PROVIDED INFORMATION Start Marker

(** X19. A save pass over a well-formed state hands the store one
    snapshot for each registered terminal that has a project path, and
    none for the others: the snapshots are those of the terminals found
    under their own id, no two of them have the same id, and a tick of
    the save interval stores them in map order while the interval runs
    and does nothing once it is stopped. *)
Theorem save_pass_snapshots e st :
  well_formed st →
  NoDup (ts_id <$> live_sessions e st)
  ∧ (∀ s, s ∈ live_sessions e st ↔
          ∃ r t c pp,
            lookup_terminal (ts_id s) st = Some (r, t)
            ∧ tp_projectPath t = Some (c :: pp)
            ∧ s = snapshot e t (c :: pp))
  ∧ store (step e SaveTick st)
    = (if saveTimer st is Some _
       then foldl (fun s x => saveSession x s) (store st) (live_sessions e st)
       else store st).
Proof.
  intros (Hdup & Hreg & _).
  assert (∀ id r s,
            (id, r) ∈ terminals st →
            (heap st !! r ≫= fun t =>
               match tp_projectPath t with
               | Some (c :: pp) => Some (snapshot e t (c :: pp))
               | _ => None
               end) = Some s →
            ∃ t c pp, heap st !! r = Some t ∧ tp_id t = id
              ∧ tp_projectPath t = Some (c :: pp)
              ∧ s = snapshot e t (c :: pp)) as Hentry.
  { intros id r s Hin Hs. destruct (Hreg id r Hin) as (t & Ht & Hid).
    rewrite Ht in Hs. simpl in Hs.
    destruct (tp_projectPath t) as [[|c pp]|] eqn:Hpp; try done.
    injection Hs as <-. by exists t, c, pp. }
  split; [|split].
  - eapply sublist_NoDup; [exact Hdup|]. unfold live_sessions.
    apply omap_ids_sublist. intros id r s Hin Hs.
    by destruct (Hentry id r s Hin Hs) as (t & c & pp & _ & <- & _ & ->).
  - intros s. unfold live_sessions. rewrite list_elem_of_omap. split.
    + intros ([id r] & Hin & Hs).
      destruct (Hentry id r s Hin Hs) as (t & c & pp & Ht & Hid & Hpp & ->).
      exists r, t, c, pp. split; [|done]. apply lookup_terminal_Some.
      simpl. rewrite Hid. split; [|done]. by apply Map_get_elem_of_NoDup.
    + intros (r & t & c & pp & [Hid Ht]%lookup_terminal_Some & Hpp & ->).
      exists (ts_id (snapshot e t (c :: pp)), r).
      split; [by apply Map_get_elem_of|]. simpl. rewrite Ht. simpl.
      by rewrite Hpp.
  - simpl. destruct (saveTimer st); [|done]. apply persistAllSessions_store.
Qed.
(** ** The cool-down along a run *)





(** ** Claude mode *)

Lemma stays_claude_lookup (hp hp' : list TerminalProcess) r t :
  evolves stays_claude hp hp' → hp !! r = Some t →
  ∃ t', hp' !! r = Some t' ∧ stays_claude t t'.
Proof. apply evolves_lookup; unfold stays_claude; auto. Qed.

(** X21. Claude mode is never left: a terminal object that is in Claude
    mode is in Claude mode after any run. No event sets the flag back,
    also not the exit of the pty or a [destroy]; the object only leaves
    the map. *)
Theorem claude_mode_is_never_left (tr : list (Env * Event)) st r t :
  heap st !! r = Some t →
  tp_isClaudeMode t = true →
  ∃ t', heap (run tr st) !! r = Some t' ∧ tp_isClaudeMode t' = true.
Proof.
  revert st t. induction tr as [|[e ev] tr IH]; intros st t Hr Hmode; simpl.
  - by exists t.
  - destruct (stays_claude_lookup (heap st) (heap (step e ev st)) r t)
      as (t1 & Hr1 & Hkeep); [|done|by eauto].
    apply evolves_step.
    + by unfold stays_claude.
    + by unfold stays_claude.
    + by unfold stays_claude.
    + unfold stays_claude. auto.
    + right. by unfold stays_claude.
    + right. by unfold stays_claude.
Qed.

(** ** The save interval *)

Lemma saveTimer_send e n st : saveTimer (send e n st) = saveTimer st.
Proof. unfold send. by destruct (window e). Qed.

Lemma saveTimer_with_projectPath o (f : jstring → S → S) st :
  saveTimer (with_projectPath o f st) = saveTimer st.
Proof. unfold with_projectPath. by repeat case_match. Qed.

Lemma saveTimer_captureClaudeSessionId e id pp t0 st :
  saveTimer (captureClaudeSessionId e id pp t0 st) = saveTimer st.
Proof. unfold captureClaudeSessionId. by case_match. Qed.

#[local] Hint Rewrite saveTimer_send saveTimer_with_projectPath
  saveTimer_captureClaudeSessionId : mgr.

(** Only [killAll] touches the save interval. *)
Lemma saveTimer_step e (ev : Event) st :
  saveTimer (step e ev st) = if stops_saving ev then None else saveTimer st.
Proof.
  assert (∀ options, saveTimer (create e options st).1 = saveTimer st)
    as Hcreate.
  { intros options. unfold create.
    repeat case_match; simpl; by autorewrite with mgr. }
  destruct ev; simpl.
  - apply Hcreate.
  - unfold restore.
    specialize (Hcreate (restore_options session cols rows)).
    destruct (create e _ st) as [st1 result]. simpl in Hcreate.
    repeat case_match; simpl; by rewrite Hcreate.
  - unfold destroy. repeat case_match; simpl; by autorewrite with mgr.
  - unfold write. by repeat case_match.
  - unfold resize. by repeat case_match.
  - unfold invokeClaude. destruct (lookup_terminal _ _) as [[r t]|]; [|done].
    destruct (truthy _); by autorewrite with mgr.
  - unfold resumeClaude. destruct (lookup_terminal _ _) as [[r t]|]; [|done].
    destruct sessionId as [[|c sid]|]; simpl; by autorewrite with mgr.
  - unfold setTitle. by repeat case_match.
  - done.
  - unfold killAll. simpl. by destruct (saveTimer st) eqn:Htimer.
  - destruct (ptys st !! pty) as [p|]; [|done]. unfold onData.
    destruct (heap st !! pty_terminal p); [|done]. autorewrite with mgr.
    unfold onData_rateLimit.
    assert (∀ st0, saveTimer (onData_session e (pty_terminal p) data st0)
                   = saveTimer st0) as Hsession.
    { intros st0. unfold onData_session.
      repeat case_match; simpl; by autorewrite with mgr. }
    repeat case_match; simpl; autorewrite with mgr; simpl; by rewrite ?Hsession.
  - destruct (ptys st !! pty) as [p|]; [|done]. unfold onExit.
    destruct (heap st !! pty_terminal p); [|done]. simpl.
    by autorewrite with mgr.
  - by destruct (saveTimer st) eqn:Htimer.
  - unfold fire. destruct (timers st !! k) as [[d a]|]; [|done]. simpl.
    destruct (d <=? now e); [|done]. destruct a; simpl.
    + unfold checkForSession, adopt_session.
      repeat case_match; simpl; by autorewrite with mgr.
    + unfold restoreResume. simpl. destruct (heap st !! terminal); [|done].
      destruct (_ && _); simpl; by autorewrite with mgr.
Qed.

PROVIDED INFORMATION End Marker
PROVIDED INFORMATION Start Marker

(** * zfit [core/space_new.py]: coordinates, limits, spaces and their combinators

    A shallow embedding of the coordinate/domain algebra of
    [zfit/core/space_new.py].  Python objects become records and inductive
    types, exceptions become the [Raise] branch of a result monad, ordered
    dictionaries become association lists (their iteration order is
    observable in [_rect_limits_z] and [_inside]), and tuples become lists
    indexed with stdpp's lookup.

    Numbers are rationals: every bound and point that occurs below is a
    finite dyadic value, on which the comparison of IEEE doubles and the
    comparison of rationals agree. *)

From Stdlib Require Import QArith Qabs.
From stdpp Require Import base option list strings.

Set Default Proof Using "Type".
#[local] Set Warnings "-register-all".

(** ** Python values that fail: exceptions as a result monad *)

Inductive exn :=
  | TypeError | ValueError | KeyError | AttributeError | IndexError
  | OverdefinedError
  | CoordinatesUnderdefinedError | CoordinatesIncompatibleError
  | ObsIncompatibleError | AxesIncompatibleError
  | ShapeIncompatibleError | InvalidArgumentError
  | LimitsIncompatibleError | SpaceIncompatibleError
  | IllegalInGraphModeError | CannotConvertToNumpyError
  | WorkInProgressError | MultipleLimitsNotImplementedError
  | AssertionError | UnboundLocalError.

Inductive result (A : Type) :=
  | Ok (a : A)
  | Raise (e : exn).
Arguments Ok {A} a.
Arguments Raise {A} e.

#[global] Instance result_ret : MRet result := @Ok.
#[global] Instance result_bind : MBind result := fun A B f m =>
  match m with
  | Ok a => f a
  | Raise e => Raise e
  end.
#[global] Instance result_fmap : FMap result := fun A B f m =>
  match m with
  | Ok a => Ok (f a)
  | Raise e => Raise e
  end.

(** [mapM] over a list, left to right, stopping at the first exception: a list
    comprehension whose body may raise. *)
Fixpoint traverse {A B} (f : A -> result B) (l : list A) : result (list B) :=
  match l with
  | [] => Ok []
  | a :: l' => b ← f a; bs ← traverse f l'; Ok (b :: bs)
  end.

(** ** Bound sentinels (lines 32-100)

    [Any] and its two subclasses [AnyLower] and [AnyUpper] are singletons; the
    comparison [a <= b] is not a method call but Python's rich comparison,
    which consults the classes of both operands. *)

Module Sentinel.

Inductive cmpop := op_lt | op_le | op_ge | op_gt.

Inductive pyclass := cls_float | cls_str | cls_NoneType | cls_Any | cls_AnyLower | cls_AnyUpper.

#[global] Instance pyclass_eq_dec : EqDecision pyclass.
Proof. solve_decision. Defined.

PROVIDED INFORMATION End Marker
PROVIDED INFORMATION Start Marker

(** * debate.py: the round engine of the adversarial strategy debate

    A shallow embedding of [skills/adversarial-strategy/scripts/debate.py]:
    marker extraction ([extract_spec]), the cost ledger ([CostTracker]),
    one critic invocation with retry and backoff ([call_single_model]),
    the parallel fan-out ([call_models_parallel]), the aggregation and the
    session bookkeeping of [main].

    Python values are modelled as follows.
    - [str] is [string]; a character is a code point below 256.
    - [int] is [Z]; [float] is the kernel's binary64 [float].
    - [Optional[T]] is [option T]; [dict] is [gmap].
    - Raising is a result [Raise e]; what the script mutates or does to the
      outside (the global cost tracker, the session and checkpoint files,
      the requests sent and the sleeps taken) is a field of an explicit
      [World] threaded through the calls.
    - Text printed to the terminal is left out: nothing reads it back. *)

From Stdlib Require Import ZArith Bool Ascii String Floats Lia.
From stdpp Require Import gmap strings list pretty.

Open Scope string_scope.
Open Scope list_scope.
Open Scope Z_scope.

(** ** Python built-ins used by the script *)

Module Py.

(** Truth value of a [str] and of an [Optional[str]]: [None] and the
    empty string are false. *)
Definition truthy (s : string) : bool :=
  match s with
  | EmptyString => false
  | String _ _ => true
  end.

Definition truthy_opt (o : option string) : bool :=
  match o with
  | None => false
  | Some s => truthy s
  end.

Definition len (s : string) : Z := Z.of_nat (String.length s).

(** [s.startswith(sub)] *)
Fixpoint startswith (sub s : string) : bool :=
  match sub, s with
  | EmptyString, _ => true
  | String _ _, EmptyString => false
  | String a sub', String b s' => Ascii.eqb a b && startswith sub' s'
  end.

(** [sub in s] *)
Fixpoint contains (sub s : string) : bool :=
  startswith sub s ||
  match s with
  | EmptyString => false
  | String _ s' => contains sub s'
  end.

PROVIDED INFORMATION End Marker

Once you find the line with "#[global] Instance result_bind" in the entries above, output it and each line after it up to and including the line with "Proof. solve_decision. Defined.", and nothing else.

FINAL ANSWER:
#[global] Instance result_bind : MBind result := fun A B f m =>
  match m with
  | Ok a => f a
  | Raise e => Raise e
  end.
#[global] Instance result_fmap : FMap result := fun A B f m =>
  match m with
  | Ok a => Ok (f a)
  | Raise e => Raise e
  end.

(** [mapM] over a list, left to right, stopping at the first exception: a list
    comprehension whose body may raise. *)
Fixpoint traverse {A B} (f : A -> result B) (l : list A) : result (list B) :=
  match l with
  | [] => Ok []
  | a :: l' => b ← f a; bs ← traverse f l'; Ok (b :: bs)
  end.

(** ** Bound sentinels (lines 32-100)

    [Any] and its two subclasses [AnyLower] and [AnyUpper] are singletons; the
    comparison [a <= b] is not a method call but Python's rich comparison,
    which consults the classes of both operands. *)

Module Sentinel.

Inductive cmpop := op_lt | op_le | op_ge | op_gt.

Inductive pyclass := cls_float | cls_str | cls_NoneType | cls_Any | cls_AnyLower | cls_AnyUpper.

#[global] Instance pyclass_eq_dec : EqDecision pyclass.
Proof. solve_decision. Defined.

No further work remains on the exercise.